私も以前にインドの「不可触賤民」のことを書評で取り上げたことがあり(2005年3月14日号)、それは日本の「女人禁制」と同じ源泉からきていることを紹介するためでもあったが、所詮は「外国の差別」である気楽さは否めない。直接私自身が鏡に映されることはないからだ。
だが、日本での「部落差別」や「在日コリアン」に対する差別などを書く時は、書いている自分が鏡に映される。
フランス人サルトルが「ユダヤ人」差別について語ることと、日本人ウチダが「ユダヤ人」差別について語ることとは同じではない。
同じであるためには、日本人ウチダが「部落」差別についてや「在日コリアン」差別について語らなければならない。
折しもイスラエルは、パレスチナやレバノンに対する「ナチスもかくや」と思えるほどの非人道的な軍事攻撃を激化させている。
この事実も、ホロコーストの犠牲者であった「ユダヤ人」と、パレスチナの人々に対する「ホロコースト」を実行しているような「ユダヤ人」も含めて論じなければなるまい。
もちろん、徴兵されたイスラエル兵士の一人一人の苦悩も想像する必要はある。(2006年4月30日号)
サルトルが「パレスチナ問題」について、こんなたとえ話をどこかに書いていた。
ヨーロッパの戦争を「家の火事」にたとえて、「窓から飛び降りなければ焼け死ぬ=ユダヤ人」が「イスラエル」を建国したのだが、「飛び降りた場所=パレスチナ」にもともと住んでいた人々は、いくら「飛び降りないと焼け死ぬ」からと言われても「自分たちが下敷きにされて犠牲になる」ことを受け入れなければならない理由はないと主張するのは当然ではないか、という意味のことを言っていた(と思う)。

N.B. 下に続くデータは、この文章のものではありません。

Definition deflateStep (i : nat) (point : Point) (acc : list Point * list nat) :
    outcome (list Point * list nat) :=
  zero <-- isZeroPoint point ;;
  if zero then Return acc
  else Return (acc.1 ++ [point], acc.2 ++ [i]).

(** [deflateZeroes] *)
Definition deflateZeroes (points : list Point) : outcome (list Point * list nat) :=
  forRange deflateStep 0 points ([], []).

(** [inflated[oi][oj] = matrix[i][j]] *)
Definition inflateCell (matrix : list (list float)) (i oi j oj : nat)
    (inflated : list (list float)) : outcome (list (list float)) :=
  irow <-- idx inflated oi ;;
  mrow <-- idx matrix i ;;
  v <-- idx mrow j ;;
  irow' <-- setIdx irow oj v ;;
  Return (<[oi := irow']> inflated).

(** [inflateZeroes] *)
Definition inflateZeroes (matrix : list (list float)) (indices : list nat)
    (length : nat) : outcome (list (list float)) :=
  let inflated := replicate length (replicate length 0%float) in
  forRange
    (fun i oi inflated =>
       forRange (fun j oj inflated => inflateCell matrix i oi j oj inflated)
         0 indices inflated)
    0 indices inflated.

(** ** mergeRequests *)

(** The comparison given to [sort.Slice]. *)
Definition less (a b : tableResponse) : bool :=
  if row a =? row b then column a <? column b else row a <? row b.

(** [for i := 0; i < len(sub); i++
      { merged[index+i] = append(merged[index+i], sub[i]...) }] *)
Definition appendColumns (merged : list (list float)) (index : nat)
    (sub : list (list float)) : outcome (list (list float)) :=
  forRange
    (fun i subrow merged =>
       mrow <-- idx merged (index + i) ;;
       Return (<[index + i := mrow ++ subrow]> merged))
    0 sub merged.

Record mergeState : Type := {
  merged : tableResponse;
  subRow : nat;
  disRows : nat;
  disIndex : nat;
  durRows : nat;
  durIndex : nat
}.

Definition with_matrices (r : tableResponse) (dis dur : list (list float)) :
    tableResponse :=
  {| Code := Code r; Message := Message r; Distances := dis; Durations := dur;
     row := row r; column := column r |}.
(** * MCP code generator: orchestrator pipeline and usage ledger

    A shallow embedding of
    - [model_tracker.py]  (the file-backed usage ledger and the tracking
      LLM wrapper),
    - [orchestrator/orchestrator_client.py]  (the remote tool client and the
      five-stage pipeline),
    - [gui/gradio_app.py]  (the front-end handler and its input validation),
    - [mcp_servers/*.py]  (the three LLM-backed tool servers),
    followed by the properties of the specification that concern them.

    Conventions.  A Python [str] is a [string] whose characters are read as
    code points below 256.  A Python [int] is a [Z].  A [dict] used as a map
    is a [gmap].  Code that raises returns [Raise e]; code with effects is a
    function on an explicit [World]. *)

From Stdlib Require Import ZArith String Ascii List Bool Lia.
From stdpp Require Import base option list gmap strings fin_maps pretty.

Local Open Scope Z_scope.
Local Open Scope string_scope.

(* ===================================================================== *)
(** ** Python strings *)
(* ===================================================================== *)

Module PyStr.

(** [str.isspace] on one character, for code points below 256: the
    controls TAB..CR, FS..US, the space, NEL (0x85) and NBSP (0xA0). *)
Definition isspace (c : ascii) : bool :=
  let n := N_of_ascii c in
  ((9 <=? n) && (n <=? 13) || (28 <=? n) && (n <=? 32)
   || (n =? 133) || (n =? 160))%N.

(** [bool(s)]: a string is truthy when it is not empty. *)
Definition truthy (s : string) : bool :=
  match s with EmptyString => false | String _ _ => true end.

(** [s.lstrip()] *)
Fixpoint lstrip (s : string) : string :=
  match s with
  | EmptyString => EmptyString
  | String c s' => if isspace c then lstrip s' else s
  end.

(** [s.rstrip()] *)
Fixpoint rstrip (s : string) : string :=
  match s with
  | EmptyString => EmptyString
  | String c s' =>
      match rstrip s' with
      | EmptyString => if isspace c then EmptyString else String c EmptyString
      | r => String c r
      end
  end.

(** [s.strip()] *)
Definition strip (s : string) : string := rstrip (lstrip s).

(** [s.split()]: the maximal runs of characters that are not whitespace.
    [word] holds the characters of the run being read. *)
Fixpoint split_from (word : string) (s : string) : list string :=
  match s with
  | EmptyString => if truthy word then [word] else []
  | String c s' =>
      if isspace c
      then (if truthy word then word :: split_from EmptyString s'
            else split_from EmptyString s')
      else split_from (word +:+ String c EmptyString) s'
  end.

Definition split (s : string) : list string := split_from EmptyString s.

(** [s.startswith(p)] *)
Fixpoint startswith (p s : string) : bool :=
  match p, s with
  | EmptyString, _ => true
  | String _ _, EmptyString => false
  | String a p', String b s' => Ascii.eqb a b && startswith p' s'
  end.

(** [sub in s] *)
Fixpoint contains (sub s : string) : bool :=
  startswith sub s
  || match s with
     | EmptyString => false
     | String _ s' => contains sub s'
     end.

(** [sep.join(parts)] *)
Fixpoint join (sep : string) (parts : list string) : string :=
  match parts with
  | [] => EmptyString
  | [p] => p
  | p :: rest => p +:+ sep +:+ join sep rest
  end.

(** The one-character string holding a line feed. *)
Definition nl : string := String (ascii_of_nat 10) EmptyString.

(** Every character of [s] is whitespace. *)
Definition all_space (s : string) : Prop :=
  Forall (fun c => isspace c = true) (list_ascii_of_string s).

(** [sub] occurs in [s]. *)
Definition substring_of (sub s : string) : Prop :=
  exists l r : string, s = l +:+ sub +:+ r.

End PyStr.

(* ===================================================================== *)
(** ** Python values returned by a tool *)
(* ===================================================================== *)

(** The value a tool invocation hands back.  Text is [VStr]; the other
    constructors are the values that are not text.  [VObj shown] is any
    other object, given by what [str()] makes of it. *)
Inductive PyVal :=
| VStr (s : string)
| VNone
| VBool (b : bool)
| VInt (z : Z)
| VObj (shown : string).

(** [isinstance(v, str)] *)
Definition isinstance_str (v : PyVal) : bool :=
  match v with VStr _ => true | _ => false end.

(** [str(v)] *)
Definition str (v : PyVal) : string :=
  match v with
  | VStr s => s
  | VNone => "None"
  | VBool true => "True"
  | VBool false => "False"
  | VInt z => pretty z
  | VObj shown => shown
  end.

(* ===================================================================== *)
(** ** model_tracker.py: the usage ledger *)
(* ===================================================================== *)

(** One counter record [{"numApiCalls": int, "totalTokens": int}]. *)
Record ModelStats := mkStats { numApiCalls : Z; totalTokens : Z }.

(** The ledger [{agent_name: {model_name: stats}}]. *)
Abbreviation Usage := (gmap string (gmap string ModelStats)).

(** What [_USAGE_FILE] holds on disk.  A file whose text parses as JSON of
    another shape than a ledger is not modelled.  [Holds u] stands for the
    dictionary the text parses to, not for the text: the order in which
    the keys are written is not kept. *)
Inductive UsageFile :=
| Missing                  (** no such file *)
| Unreadable               (** the file exists, [read_text] raises *)
| Unparseable (raw : string) (** the file's text is not JSON: [json.loads] raises *)
| Holds (u : Usage).       (** the file is the JSON rendering of the ledger [u] *)

Module ModelTracker.

(** [_USAGE_FILE.exists()] *)
Definition exists_ (f : UsageFile) : bool :=
  match f with Missing => false | _ => true end.

(** [json.loads(_USAGE_FILE.read_text())]; [None] when it raises. *)
Definition read_json (f : UsageFile) : option Usage :=
  match f with Holds u => Some u | _ => None end.

Definition _load_usage (f : UsageFile) : Usage :=
  if exists_ f then
    match read_json f with
    | Some u => u
    | None => ∅          (* except Exception: return {} *)
    end
  else ∅.

(** [_USAGE_FILE.write_text(json.dumps(data, indent=2))]; what is written
    parses back to [data]. *)
Definition _save_usage (data : Usage) : UsageFile := Holds data.

Definition _estimate_tokens (text : string) : Z :=
  let words := PyStr.split text in
  Z.max (Z.of_nat (List.length words)) 1.

(** The result object of an LLM call, as far as [_extract_text] looks at
    it: its [content] attribute and what [str()] makes of the object. *)
Inductive Part :=
| PartDict (text : option string)   (** a dict, with or without a "text" key *)
| PartOther (shown : string).       (** anything else, by its [str()] *)

Inductive Content :=
| ContentStr (s : string)
| ContentList (parts : list Part)
| ContentOther (shown : string)
| ContentNone.                      (** no [content] attribute, or [None] *)

Record LLMResult := mkResult { content : Content; result_str : string }.

Definition part_text (p : Part) : option string :=
  match p with
  | PartDict t => t
  | PartOther shown => Some shown
  end.

Definition _extract_text (result : LLMResult) : string :=
  match content result with
  | ContentStr s => s
  | ContentList parts => PyStr.join PyStr.nl (omap part_text parts)
  | ContentOther shown => shown
  | ContentNone => result_str result
  end.

Definition zero_stats : ModelStats := mkStats 0 0.

Definition _update_usage (agent_name model_name : string) (num_tokens : Z)
    (f : UsageFile) : UsageFile :=
  let usage := _load_usage f in
  let usage :=
    if decide (is_Some (usage !! agent_name)) then usage
    else <[agent_name := ∅]> usage in
  let agent_stats := default ∅ (usage !! agent_name) in
  let model_stats := default zero_stats (agent_stats !! model_name) in
  let model_stats :=
    mkStats (numApiCalls model_stats + 1) (totalTokens model_stats) in
  let model_stats :=
    mkStats (numApiCalls model_stats) (totalTokens model_stats + num_tokens) in
  let usage := <[agent_name := <[model_name := model_stats]> agent_stats]> usage in
  _save_usage usage.

Definition get_model_usage (f : UsageFile) : Usage := _load_usage f.

(** Reading one counter of a ledger. *)
Definition entry (u : Usage) (agent model : string) : option ModelStats :=
  u !! agent ≫= (.!! model).

(** The number of calls the counters of one agent record, and the number
    a whole ledger records. *)
Definition calls_in (ms : gmap string ModelStats) : Z :=
  map_fold (fun _ st acc => numApiCalls st + acc) 0 ms.

Definition total_calls (u : Usage) : Z :=
  map_fold (fun _ ms acc => calls_in ms + acc) 0 u.


(** [record] applied to each token count of a list in turn. *)
Definition record_all (agent model : string) (tokens : list Z)
    (f : UsageFile) : UsageFile :=
  fold_left (fun f t => _update_usage agent model t f) tokens f.

End ModelTracker.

つまり、ユダヤ人たちが犠牲者であったことは事実だとしても、ユダヤ人たちのためにパレスチナの人々が犠牲者にならなければならないはずはない、ということだ。
【関連記事】
2006年5月7日号「『ワンス・アポン・ア・タイム・イン・アメリカ』」
2004年12月23日号「魚住昭『野中広務 差別と権力』」
| 固定リンク













コメント
はじめまして。
考え考え書いている文章には力がありますね。
わたしも難しいことはよく分かりませんが、
>なぜ「論理的には成り立たない」ということになるのか
については、単に
『反例がひとつでもあるものは真ではない』
というふうに、数学的に理解すればよいのではないかと思います。
いずれにせよ、人を考えさせる本というのは、よい本ですね。
投稿: mukuholic | 2006年8月 2日 00:59
mukuholicさん、初めまして。
コメント、有り難うございました。お礼が遅くなりましたことをお詫びします。
ご教示いただいたこと、ずっと考えていたのです。
「論理的」にはご指摘の通りだと私も思うのですが、何のためにそのことを持ち出しているのか、その点がまだ釈然とはしません。
また、考えたいと思います。今後ともヨロシク。